Binding kinetics for simple riboswitches, or complex riboswitches that use cooperative binding or a tandem architecture using riboswitches of from the same class. (A) Dose-response curve for a typical riboswitch carrying a single aptamer that functions perfectly. Note that the plot represents the performance of a population of individual riboswitch molecules where [R] represents the fraction of riboswitches causing gene expression change on ligand binding. Ligand concentration [L] is in arbitrary units, and T₅₀ (Wickiser et al. 2005b) represents the concentration of ligand needed to half-maximally modulate gene expression. (B) Comparison of the dose-response curve for a simple riboswitch (one aptamer and one expression platform) versus a cooperative riboswitch (two aptamers and one expression platform). The curve for the cooperative riboswitch reflects perfect cooperativity between the aptamers and a Hill coefficient (n) of two. Note that [Y], the fraction of riboswitches bound by ligand, is equivalent to [R] if ligand binding always triggers a change in gene expression. (C) Comparison of the dose-response curve for a simple riboswitch versus a tandem arrangement of independently functioning riboswitches of the same class and near identical T₅₀ values.
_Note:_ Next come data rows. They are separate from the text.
(* ===== verification/CoapOptionFacts.v ===== *)
(** * PicoCoAP: adding options and the payload

    Lemmas about [coap_build_option_header], the search for the insertion point,
    [coap_add_option] for options added in order and [coap_set_payload]. *)

From S2P Require Import Prelude Mem CoapDefs CoapGet CoapSet CoapMessage CoapGetFacts CoapSetFacts.

(** ** Option headers *)

Lemma build_ext_at pre old post buf max_len p x :
  0 <= x < 65536 -> p = zlen pre -> zlen old = zlen (ext x) ->
  0 <= p - buf + zlen (ext x) <= max_len -> max_len < 2 ^ 62 ->
  build_ext (pre ++ old ++ post) buf max_len p x =
  Ok (Some (nibble x, pre ++ ext x ++ post, p + zlen (ext x))).
Proof.
  intros Hx -> Hold Hfit Hml. rewrite zlen_ext in *. unfold build_ext, nibble, ext. zcases.
  - rewrite (zlen_0_nil old Hold), u8_id by (unfold is_byte; lia). by rewrite Z.add_0_r.
  - destruct old as [|a [|? ?]]; autorewrite with zlen in Hold; zlen_pos; try lia.
    rewrite size_t_id in * by lia. lia.
  - destruct old as [|a [|? ?]]; autorewrite with zlen in Hold; zlen_pos; try lia.
    simpl app. rewrite store_at by done. cbn [rbind]. by rewrite u8_id by (unfold is_byte; lia).
  - rewrite size_t_id in * by lia. lia.
  - destruct old as [|a [|b [|? ?]]]; autorewrite with zlen in Hold; zlen_pos; try lia.
    simpl app. rewrite store_at by done. cbn [rbind].
    rewrite (cons_middle _ pre), app_assoc, store_at by len_lia. cbn [rbind].
    rewrite Z.shiftr_div_pow2 by lia. change (2 ^ 8) with 256.
    change 255 with (Z.ones 8). rewrite Z.land_ones by lia. change (2 ^ 8) with 256.
    rewrite !u8_id by (unfold is_byte; Z.div_mod_to_equations; lia).
    by rewrite <- app_assoc.
Qed.

(** Writing a header over as many bytes as it needs. *)
Lemma build_header_at pre old post p d l :
  0 <= d < 65536 -> 0 <= l < 65536 -> p = zlen pre -> zlen old = zlen (opt_header d l) ->
  coap_build_option_header (pre ++ old ++ post) p (coap_compute_option_header_len d l) d l =
  Ok (coap_compute_option_header_len d l, pre ++ opt_header d l ++ post).
Proof.
  intros Hd Hl -> Hold. pose proof (header_len_range d l) as Hr.
  rewrite <- zlen_opt_header in Hr |- *. unfold coap_build_option_header.
  rewrite (proj2 (Z.ltb_ge _ 1)) by lia. unfold opt_header in Hr, Hold |- *.
  destruct old as [|a old]; [zlen_pos; autorewrite with zlen in Hold; zlen_pos; lia|].
  rewrite !zlen_cons, zlen_app in *.
  destruct (split_at old (zlen (ext d))) as (e1 & e2 & -> & He1); [zlen_pos; lia|].
  rewrite zlen_app in Hold. simpl app.
  rewrite (cons_middle a pre), app_assoc, <- (app_assoc e1), build_ext_at
    by (done || (zlen_pos; len_lia)).
  cbn [rbind]. rewrite app_assoc, build_ext_at by (done || (zlen_pos; len_lia)).
  cbn [rbind]. rewrite <- !app_assoc. simpl app. rewrite store_at by done. cbn [rbind].
  pose proof (nibble_range d ltac:(lia)). pose proof (nibble_range l ltac:(lia)).
  rewrite shiftl_lor_add, u8_id by (unfold is_byte; lia).
  change (2 ^ 4) with 16. zlen_pos. do 2 f_equal. rewrite s8_id; lia.
Qed.

(** ** The insertion point *)

Section Insertion.
Context (pdu : coap_pdu) (m : message) (HR : represents pdu m).

(** The search ends in front of the first option with a higher number. *)
Definition insertion (num : Z) (r : coap_error * Z * Z) : Prop :=
  exists o1 o2, m_options m = o1 ++ o2 /\ Forall (fun o => fst o <= num) o1 /\
    r = (match o2, m_payload m with
         | _ :: _, _ => CE_NONE
         | [], None => CE_END_OF_PACKET
         | [], Some _ => CE_FOUND_PAYLOAD_MARKER
         end, opts_pos m o1, last_num 0 o1) /\
    match o2 with [] => True | o :: _ => num < fst o end.

Lemma find_insertion num :
  returns (loop (find_step pdu num) (4 + zlen (m_token m), 0, 0)) (insertion num).
Proof.
  eapply (loop_bounded _ (fun left '(fval, flen, fnum) =>
    exists o1 o2, m_options m = o1 ++ o2 /\ Forall (fun o => fst o <= num) o1 /\
      left = zlen o2 /\ fval + flen = opts_pos m o1 /\ fnum = last_num 0 o1)
    _ (zlen (m_options m))).
  - intros left [[fval flen] fnum] (o1 & o2 & E & Hf & -> & Hp & ->). unfold find_step.
    rewrite Hp, (decode_scan pdu m HR o1 o2) by done. cbn [rbind].
    destruct o2 as [|[k v] rest].
    + assert (bool_decide (match m_payload m with Some _ => CE_FOUND_PAYLOAD_MARKER
        | None => CE_END_OF_PACKET end = CE_NONE) = false) as -> by (by destruct (m_payload m)).
      cbn [andb]. exists o1, []. by repeat split.
    + destruct (options_split_ok pdu m HR o1 k v rest E) as (? & ? & ? & ?).
      cbn [out_add16 out_set default from_option id].
      rewrite bool_decide_eq_true_2 by done. cbn [andb].
      replace (u16 (last_num 0 o1 + (k - last_num 0 o1))) with k by (rewrite u16_id; lia).
      pose proof (opts_pos_next pdu m HR o1 k v rest E) as Hn.
      pose proof (opts_pos_le pdu m HR o1 _ E). pose proof (header_len_range (k - last_num 0 o1) (zlen v)).
      rewrite opts_pos_snoc, zlen_opt_header in Hn. rewrite (rep_len _ _ HR). zlen_pos.
      rewrite size_t_id by lia. rewrite (proj2 (Z.ltb_lt (opts_pos m o1 + zlen v) _)) by lia.
      rewrite andb_true_r. destruct (Z.leb_spec k num).
      * exists (zlen rest). split; [len_lia|]. exists (o1 ++ [(k, v)]), rest.
        rewrite opts_pos_snoc, last_num_snoc, Forall_app. repeat split; try done.
        -- by rewrite <- app_assoc.
        -- by repeat constructor.
      * exists o1, ((k, v) :: rest). by repeat split.
  - exists [], (m_options m). rewrite opts_pos_nil. repeat split; try done. lia.
  - pose proof (zlen_options 0 (m_options m)). pose proof (encode_fits pdu m HR).
    pose proof (opts_pos_split m [] (m_options m) eq_refl). rewrite opts_pos_nil in *.
    cbn [last_num] in *. zlen_pos. lia.
Qed.
(* ===== verification/DtlsToy.v ===== *)
(** * The DTLS example client: a library to run it with

    A small implementation of [library] in which a packet is its parts and a
    context counts message ids.  It satisfies [LibraryLaws], so that the theorems
    about the requests apply to it and evaluate. *)

From S2P Require Import Prelude Mem DtlsRequest DtlsRequestFacts.

(** ** Strings *)

Fixpoint split_on (sep : Z) (l : list Z) : list (list Z) :=
  match l with
  | [] => [[]]
  | c :: l =>
      if c =? sep then [] :: split_on sep l
      else match split_on sep l with [] => [[c]] | s :: ss => (c :: s) :: ss end
  end.

Lemma split_on_last sep s : Forall (fun c => c <> sep) s -> split_on sep s = [s].
Proof.
  induction 1 as [|c s Hc _ IH]; [done|]. cbn [split_on]. by rewrite (proj2 (Z.eqb_neq _ _) Hc), IH.
Qed.

Lemma split_on_app sep s l : Forall (fun c => c <> sep) s -> split_on sep (s ++ sep :: l) = s :: split_on sep l.
Proof.
  induction 1 as [|c s Hc _ IH]; cbn [app split_on]; [by rewrite Z.eqb_refl|]. by rewrite (proj2 (Z.eqb_neq _ _) Hc), IH.
Qed.

Lemma plain_not c x : In x (lit "/?&#%.") -> plain_char c -> c <> x.
Proof. intros Hx (_ & _ & Hc) ->. auto. Qed.

Lemma split_join sep segs : In sep (lit "/?&#%.") -> segs <> [] -> Forall plain segs -> split_on sep (join sep segs) = segs.
Proof.
  intros Hsep Hne Hp. induction Hp as [|s segs [_ Hs] Hp IH]; [done|].
  assert (Hs' : Forall (fun c => c <> sep) s) by (eapply Forall_impl; [exact Hs|intros c; by apply plain_not]).
  destruct segs as [|s' segs]; cbn [join]; [by apply split_on_last|]. rewrite split_on_app by done. f_equal. by apply IH.
Qed.

(** ** The library *)

Definition toy_segment (s : list Z) : list Z := zlen s / 256 :: zlen s mod 256 :: s.

Definition toy_split (sep : Z) (text : list Z) (size : Z) : Z * list Z :=
  let segs := split_on sep text in (Z.of_nat (length segs), concat (List.map toy_segment segs)).

Definition toy_length (m : list Z) : res Z :=
  match m with h :: l :: _ => Ok (256 * h + l) | _ => Fault OutOfBounds end.

Definition toy_split_uri (text : list Z) (u : uri) : Z * uri :=
  match split_on 63 (drop 15 text) with
  | [path] => (0, mk_uri path [])
  | [path; query] => (0, mk_uri path query)
  | _ => (-1, u)
  end.

Fixpoint toy_insert (l : list node) (n : node) (order : opt_pointer -> opt_pointer -> Z) : list node :=
  match l with
  | [] => [n]
  | x :: l' => if order (node_option n) (node_option x) <? 0 then n :: l else x :: toy_insert l' n order
  end.

Definition toy_size (p : request) : Z := 4 + zlen (q_token p) + cost (q_options p).

Definition toy_library : library request Z := {|
  hdr_code := q_code;
  hdr_token := q_token;
  get_data := fun p => match q_data p with [] => None | d => Some (zlen d, d ++ [0]) end;
  option_next := fun f p => option_map snd (List.find (fun o => existsb (Z.eqb (fst o)) f) (q_options p));
  block_more := fun v => Z.testbit (le_value (rev v)) 3;
  block_szx := fun v => Z.land (le_value (rev v)) 7;
  block_nr := fun v => Z.shiftr (le_value (rev v)) 4;
  split_uri := toy_split_uri;
  split_path := toy_split SLASH;
  split_query := toy_split AMPERSAND;
  opt_length := toy_length;
  opt_value := fun m => Ok 2;
  opt_size := fun m => let* n := toy_length m in Ok (n + 2);
  coap_insert := fun l n order => match n with None => l | Some n => toy_insert l n order end;
  sizeof_addr := 28;
  new_context := fun _ => Some 0;
  new_message_id := fun c => (u16 (c + 1), u16 (c + 1));
  fresh_pdu := mk_request 0 0 0 [] [] [];
  set_header := fun t i c k p => mk_request t i c (q_token p) (q_options p) (q_data p);
  add_token := fun s p => (1, mk_request (q_type p) (q_id p) (q_code p) s (q_options p) (q_data p));
  add_option := fun k v p => (1, mk_request (q_type p) (q_id p) (q_code p) (q_token p) (q_options p ++ [(k, v)]) (q_data p));
  add_data := fun d p => (1, mk_request (q_type p) (q_id p) (q_code p) (q_token p) (q_options p) d);
  add_block := fun d num szx p => (1, mk_request (q_type p) (q_id p) (q_code p) (q_token p) (q_options p)
    (take (Z.to_nat (2 ^ (szx + 4))) (drop (Z.to_nat (num * 2 ^ (szx + 4))) d)));
  encode_var_bytes := fun v => rev (le_bytes 4 v);
  more_blocks := fun n num szx => (num + 1) * 2 ^ (szx + 4) <? n;
  COAP_MESSAGE_CON := 0;
  method_code := fun m => match m with COAP_REQUEST_GET => 1 | COAP_REQUEST_POST => 2 | COAP_REQUEST_PUT => 3 end;
  COAP_OPTION_URI_PATH := 11;
  COAP_OPTION_URI_QUERY := 15;
  COAP_OPTION_BLOCK1 := 27;
  COAP_OPTION_BLOCK2 := 23;
  COAP_RESPONSE_CODE := fun n => 32 * (n / 100) + n mod 100
|}.

(** ** Its laws *)

Lemma toy_length_segment s rest : toy_length (toy_segment s ++ rest) = Ok (zlen s).
Proof. cbn [toy_segment app toy_length]. f_equal. pose proof (Z.div_mod (zlen s) 256). lia. Qed.

Lemma toy_insert_inserted n order l : inserted order n l (toy_insert l n order).
Proof.
  induction l as [|x l (l1 & l2 & -> & E & H1 & H2)]; cbn [toy_insert].
  - exists [], []. by repeat split.
  - destruct (Z.ltb_spec (order (node_option n) (node_option x)) 0) as [Hlt|Hge].
    + exists [], (x :: l1 ++ l2). by repeat split.
    + exists (x :: l1), l2. rewrite E. split; [done|]. split; [done|]. split; [by constructor|done].
Qed.

Lemma toy_split_uri_law path query u : Forall (fun c => plain_char c \/ c = SLASH) path ->
  Forall (fun c => plain_char c \/ c = AMPERSAND) query ->
  toy_split_uri (lit "coap://0.0.0.0/" ++ path ++ match query with [] => [] | _ => lit "?" ++ query end) u =
    (0, mk_uri path query).
Proof.
  intros Hp Hq. unfold toy_split_uri. change 15%nat with (length (lit "coap://0.0.0.0/")). rewrite drop_app_length.
  assert (H63 : forall sep l, sep <> 63 -> Forall (fun c => plain_char c \/ c = sep) l -> Forall (fun c => c <> 63) l).
  { intros sep l Hsep Hl. eapply Forall_impl; [exact Hl|]. intros c [Hc| ->]; [|done]. eapply plain_not; [|exact Hc].
    simpl. auto. }
  apply H63 in Hp; [|done]. apply H63 in Hq; [|done]. destruct query as [|c query].
  - rewrite app_nil_r. by rewrite split_on_last.
  - change (lit "?" ++ c :: query) with (63 :: c :: query). rewrite split_on_app by done. by rewrite split_on_last.
Qed.

#[export] Instance toy_laws : LibraryLaws toy_library.
Proof.
  refine {| view := fun p => p; pdu_size := toy_size; capacity := 1400; segment := toy_segment |}; cbn [toy_library
    COAP_MESSAGE_CON method_code COAP_OPTION_URI_PATH COAP_OPTION_URI_QUERY COAP_OPTION_BLOCK1 COAP_OPTION_BLOCK2
    split_uri split_path split_query opt_length opt_value opt_size coap_insert fresh_pdu set_header add_token add_option
    add_data add_block encode_var_bytes snd]; try done.
  - apply toy_split_uri_law.
  - intros segs Hn Hp _. unfold toy_split. rewrite split_join by (done || simpl; auto). done.
  - intros segs Hn Hp _. unfold toy_split. rewrite split_join by (done || simpl; auto). done.
  - intros s rest _. apply toy_length_segment.
  - intros s rest _. exists 2. split; [done|]. by apply (load_bytes_at [zlen s / 256; zlen s mod 256] s rest).
  - intros s rest _. rewrite toy_length_segment. cbn [rbind]. f_equal. unfold toy_segment. len_lia.
  - intros s. unfold toy_segment. len_lia.
  - intros l n order. apply toy_insert_inserted.
  - intros s p Ht Ho. unfold toy_size. cbn [q_token q_options]. rewrite Ht, Ho. intros _ _. split; [len_lia|done].
  - intros k v p _ Hd _. unfold toy_size. cbn [q_token q_options]. rewrite cost_app, Hd. split; [|done]. cbn. lia.
Defined.
(* ===== verification/ExoDefs.v ===== *)
(** * The Exosite client: data, operations on requests, effects

    The types of [src/exosite.h], the static variables of [src/exosite.c] and
    the functions that work on a single [exo_op].  Pointers to caller-owned
    character buffers ([alias], [value], the identity strings) are numbers of
    blocks in a heap, so that two requests may share a buffer as they may in C;
    [None] is the null pointer. *)

From S2P Require Import Prelude Mem CoapDefs Pal.

Definition CIK_LENGTH : Z := 40.
Definition MINIMUM_DATAGRAM_SIZE : Z := 576.

Inductive exo_error :=
| EXO_OK
| EXO_GENERAL_ERROR
| EXO_OUT_OF_SPACE
| EXO_FATAL_ERROR_PAL.

Inductive exo_state :=
| EXO_IDLE
| EXO_WAITING
| EXO_BUSY
| EXO_NEW_RESPONSE
| EXO_ERROR
| EXO_CONNECTION_ERROR
| EXO_DEVICE_NOT_ENABLED
| EXO_DEVICE_DOES_NOT_EXIST.

Inductive exo_device_state :=
| EXO_STATE_UNINITIALIZED
| EXO_STATE_INITIALIZED
| EXO_STATE_GOOD
| EXO_STATE_BAD_CIK.

Inductive exo_request_type :=
| EXO_NULL
| EXO_WRITE
| EXO_READ
| EXO_SUBSCRIBE
| EXO_ACTIVATE.

Inductive exo_request_state :=
| EXO_REQUEST_NULL
| EXO_REQUEST_NEW
| EXO_REQUEST_PENDING
| EXO_REQUEST_SUBSCRIBED
| EXO_REQUEST_SUB_ACK
| EXO_REQUEST_SUB_ACK_NEW
| EXO_REQUEST_SUCCESS
| EXO_REQUEST_ERROR.

#[export] Instance exo_error_eq_dec : EqDecision exo_error.
Proof. solve_decision. Defined.
#[export] Instance exo_device_state_eq_dec : EqDecision exo_device_state.
Proof. solve_decision. Defined.
#[export] Instance exo_request_type_eq_dec : EqDecision exo_request_type.
Proof. solve_decision. Defined.
#[export] Instance exo_request_state_eq_dec : EqDecision exo_request_state.
Proof. solve_decision. Defined.

(** A pointer to the start of a caller-owned block. *)
Definition ptr : Type := option nat.

Record exo_op := mk_op {
  op_type : exo_request_type;
  op_state : exo_request_state;
  op_alias : ptr;
  op_value : ptr;
  op_value_max : Z;
  op_mid : Z;
  op_obs_seq : Z;
  op_tkl : Z;
  op_token : Z;
  op_timeout : Z;
  op_retries : Z
}.

(** ** Field updates *)

Definition op_set_type (t : exo_request_type) (o : exo_op) : exo_op :=
  mk_op t (op_state o) (op_alias o) (op_value o) (op_value_max o) (op_mid o)
    (op_obs_seq o) (op_tkl o) (op_token o) (op_timeout o) (op_retries o).
Definition op_set_state (s : exo_request_state) (o : exo_op) : exo_op :=
  mk_op (op_type o) s (op_alias o) (op_value o) (op_value_max o) (op_mid o)
    (op_obs_seq o) (op_tkl o) (op_token o) (op_timeout o) (op_retries o).
Definition op_set_mid (i : Z) (o : exo_op) : exo_op :=
  mk_op (op_type o) (op_state o) (op_alias o) (op_value o) (op_value_max o) i
    (op_obs_seq o) (op_tkl o) (op_token o) (op_timeout o) (op_retries o).
Definition op_set_obs_seq (s : Z) (o : exo_op) : exo_op :=
  mk_op (op_type o) (op_state o) (op_alias o) (op_value o) (op_value_max o) (op_mid o)
    s (op_tkl o) (op_token o) (op_timeout o) (op_retries o).
Definition op_set_token (t : Z) (o : exo_op) : exo_op :=
  mk_op (op_type o) (op_state o) (op_alias o) (op_value o) (op_value_max o) (op_mid o)
    (op_obs_seq o) (op_tkl o) t (op_timeout o) (op_retries o).
Definition op_set_timeout (t : Z) (o : exo_op) : exo_op :=
  mk_op (op_type o) (op_state o) (op_alias o) (op_value o) (op_value_max o) (op_mid o)
    (op_obs_seq o) (op_tkl o) (op_token o) t (op_retries o).
Definition op_set_retries (r : Z) (o : exo_op) : exo_op :=
  mk_op (op_type o) (op_state o) (op_alias o) (op_value o) (op_value_max o) (op_mid o)
    (op_obs_seq o) (op_tkl o) (op_token o) (op_timeout o) r.

(** ** Queueing a request *)

Definition queue_op (t : exo_request_type) (alias value : ptr) (value_max : Z) (o : exo_op) : exo_op :=
  mk_op t EXO_REQUEST_NEW alias value value_max 0
    (op_obs_seq o) (op_tkl o) (op_token o) (op_timeout o) (op_retries o).

Definition exo_write (op : exo_op) (alias value : ptr) : exo_op :=
  queue_op EXO_WRITE alias value 0 op.

Definition exo_read (op : exo_op) (alias value : ptr) (value_max : Z) : exo_op :=
  queue_op EXO_READ alias value value_max op.

Definition exo_subscribe (op : exo_op) (alias value : ptr) (value_max : Z) : exo_op :=
  queue_op EXO_SUBSCRIBE alias value value_max op.

Definition exo_activate (op : exo_op) : exo_op :=
  queue_op EXO_ACTIVATE None None 0 op.

Definition exo_op_init (op : exo_op) : exo_op :=
  mk_op EXO_NULL EXO_REQUEST_NULL None None 0 0 0 0 0 0 0.

Definition exo_is_op_valid (op : exo_op) : bool := bool_decide (op_type op <> EXO_NULL).
Definition exo_is_op_success (op : exo_op) : bool := bool_decide (op_state op = EXO_REQUEST_SUCCESS).
Definition exo_is_op_finished (op : exo_op) : bool :=
  bool_decide (op_state op = EXO_REQUEST_SUCCESS) || bool_decide (op_state op = EXO_REQUEST_ERROR).
Definition exo_is_op_read (op : exo_op) : bool := bool_decide (op_type op = EXO_READ).
Definition exo_is_op_subscribe (op : exo_op) : bool := bool_decide (op_type op = EXO_SUBSCRIBE).
Definition exo_is_op_write (op : exo_op) : bool := bool_decide (op_type op = EXO_WRITE).

Definition exo_op_done (op : exo_op) : exo_op :=
  if exo_is_op_subscribe op then op_set_state EXO_REQUEST_SUBSCRIBED op
  else exo_op_init op.

(** Only lower-case hexadecimal digits: 0 when all of the [len] characters are. *)
Definition is_hex_char (c : Z) : bool := ((97 <=? c) && (c <=? 102)) || ((48 <=? c) && (c <=? 57)).

Definition exo_util_is_ascii_hex (str : list Z) (len : Z) : res Z :=
  loop (fun i =>
    if i <? len then
      let* c := load str i in
      if negb (is_hex_char c) then Ok (Break 1) else Ok (Continue (i + 1))
    else Ok (Break 0)) 0.

(** ** The state of the client

    The static variables of [exosite.c], the caller's buffers, the array of
    requests and the platform. *)

Record world (E : Type) := mk_world {
  w_cik : list Z;
  w_vendor : ptr;
  w_model : ptr;
  w_serial : ptr;
  w_mid : Z;
  w_device : exo_device_state;
  w_heap : list (list Z);
  w_ops : list exo_op;
  w_env : E
}.
Arguments mk_world {E}.
Arguments w_cik {E}.
Arguments w_vendor {E}.
Arguments w_model {E}.
Arguments w_serial {E}.
Arguments w_mid {E}.
Arguments w_device {E}.
Arguments w_heap {E}.
Arguments w_ops {E}.
Arguments w_env {E}.

Section Effects.
Context {E : Type}.

Definition set_cik (c : list Z) (w : world E) : world E :=
  mk_world c (w_vendor w) (w_model w) (w_serial w) (w_mid w) (w_device w) (w_heap w) (w_ops w) (w_env w).
Definition set_identity (v m s : ptr) (w : world E) : world E :=
  mk_world (w_cik w) v m s (w_mid w) (w_device w) (w_heap w) (w_ops w) (w_env w).
Definition set_mid (i : Z) (w : world E) : world E :=
  mk_world (w_cik w) (w_vendor w) (w_model w) (w_serial w) i (w_device w) (w_heap w) (w_ops w) (w_env w).
Definition set_device (d : exo_device_state) (w : world E) : world E :=
  mk_world (w_cik w) (w_vendor w) (w_model w) (w_serial w) (w_mid w) d (w_heap w) (w_ops w) (w_env w).
Definition set_heap (h : list (list Z)) (w : world E) : world E :=
  mk_world (w_cik w) (w_vendor w) (w_model w) (w_serial w) (w_mid w) (w_device w) h (w_ops w) (w_env w).
Definition set_ops (o : list exo_op) (w : world E) : world E :=
  mk_world (w_cik w) (w_vendor w) (w_model w) (w_serial w) (w_mid w) (w_device w) (w_heap w) o (w_env w).
Definition set_env (e : E) (w : world E) : world E :=
  mk_world (w_cik w) (w_vendor w) (w_model w) (w_serial w) (w_mid w) (w_device w) (w_heap w) (w_ops w) e.

(** Code that reads and writes the state and may have undefined behaviour. *)
Definition M (A : Type) : Type := world E -> res (A * world E).

Definition retM {A} (a : A) : M A := fun w => Ok (a, w).
Definition bindM {A B} (c : M A) (k : A -> M B) : M B :=
  fun w => let* '(a, w) := c w in k a w.
Definition lift {A} (c : res A) : M A := fun w => let* a := c in Ok (a, w).
Definition gets {A} (f : world E -> A) : M A := fun w => Ok (f w, w).
Definition puts (f : world E -> world E) : M unit := fun w => Ok (tt, f w).
Definition failM {A} (f : fault) : M A := fun _ => Fault f.

(** A call into the platform. *)
Definition platform {A} (f : E -> A * E) : M A :=
  fun w => let '(a, e) := f (w_env w) in Ok (a, set_env e w).

(** [op[i]]; the array must have that element. *)
Definition get_op (i : nat) : M exo_op :=
  fun w => match w_ops w !! i with
           | Some o => Ok (o, w)
           | None => Fault OutOfBounds
           end.
Definition upd_op (i : nat) (f : exo_op -> exo_op) : M unit :=
  fun w => match w_ops w !! i with
           | Some o => Ok (tt, set_ops (<[i := f o]> (w_ops w)) w)
           | None => Fault OutOfBounds
           end.

(** The block behind a pointer. *)
Definition deref (p : ptr) : M (list Z) :=
  fun w => match p with
           | None => Fault NullPointer
           | Some b => match w_heap w !! b with
                       | Some blk => Ok (blk, w)
                       | None => Fault OutOfBounds
                       end
           end.
Definition put_block (p : ptr) (blk : list Z) : M unit :=
  fun w => match p with
           | None => Fault NullPointer
           | Some b => if (b <? length (w_heap w))%nat
                       then Ok (tt, set_heap (<[b := blk]> (w_heap w)) w)
                       else Fault OutOfBounds
           end.

(** A loop whose body has effects. *)
Definition loopM {S R} (body : S -> M (step S R)) (s : S) : M R :=
  fun w =>
    loop (fun sw : S * world E =>
      let* '(r, w) := body (fst sw) (snd sw) in
      Ok match r with
         | Continue s => Continue (s, w)
         | Break r => Break (r, w)
         end) (s, w).
End Effects.
Arguments M E A : clear implicits.

Notation "'let!' x := c 'in' k" := (bindM c (fun x => k))
  (at level 10, x binder, c at level 100, k at level 200) : c_scope.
Other annotations are as described in A and B. (Adapted, with permission, from Welz and Breaker 2007.)

Figure 6.

Architectures and functions of tandem riboswitch arrangements. (A) Cooperative glycine riboswitch system that yields a more digital genetic response in numerous Gram positive bacteria including in the 5′ UTR of the B. subtilis gcvT gene (Mandal et al. 2004). (B) Tandem TPP riboswitches from the 5′ UTR of the thiamin metabolism gene tenA from Bacillus anthracis (Welz and Breaker 2007). (C) Tandem SAM-II and SAM-V riboswitches identified in ocean bacteria such as “Cand. P. ubique” (Poiata et al. 2009). (D) A two-input Boolean NOR logic gate composed of tandem riboswitches for SAM and AdoCbl located in the metE gene from Bacillus clausii (Sudarsan et al. 2006).

Figure 7.

A possible path for the descent of modern riboswitches from RNA World ribozymes. SAM-dependent RNAs were arbitrarily chosen as an example. (Stage I) Emergence of ribozymes that synthesize SAM. Ribozymes might have coupled methionine to a 5′-terminal ATP moiety or coupled methionine to a free ATP substrate. (Stage II) Utilization of SAM by diverse methyltransferase ribozymes. In a complex RNA World, various methyltransferase ribozymes might have been present that used SAM as a prosthetic group or as a diffusible cofactor. (Stage III) Co-opting ribozyme subdomains to create RNA switches. Allosteric systems that controlled ribozyme function or that controlled the biosynthesis of new RNAs could have made use of variant SAM-binding domains of certain methyltransferase ribozymes. (Stage IV) Perseverance of ancient SAM-binding aptamers and their use in modern riboswitches. (Adapted, with permission, from Breaker 2006.)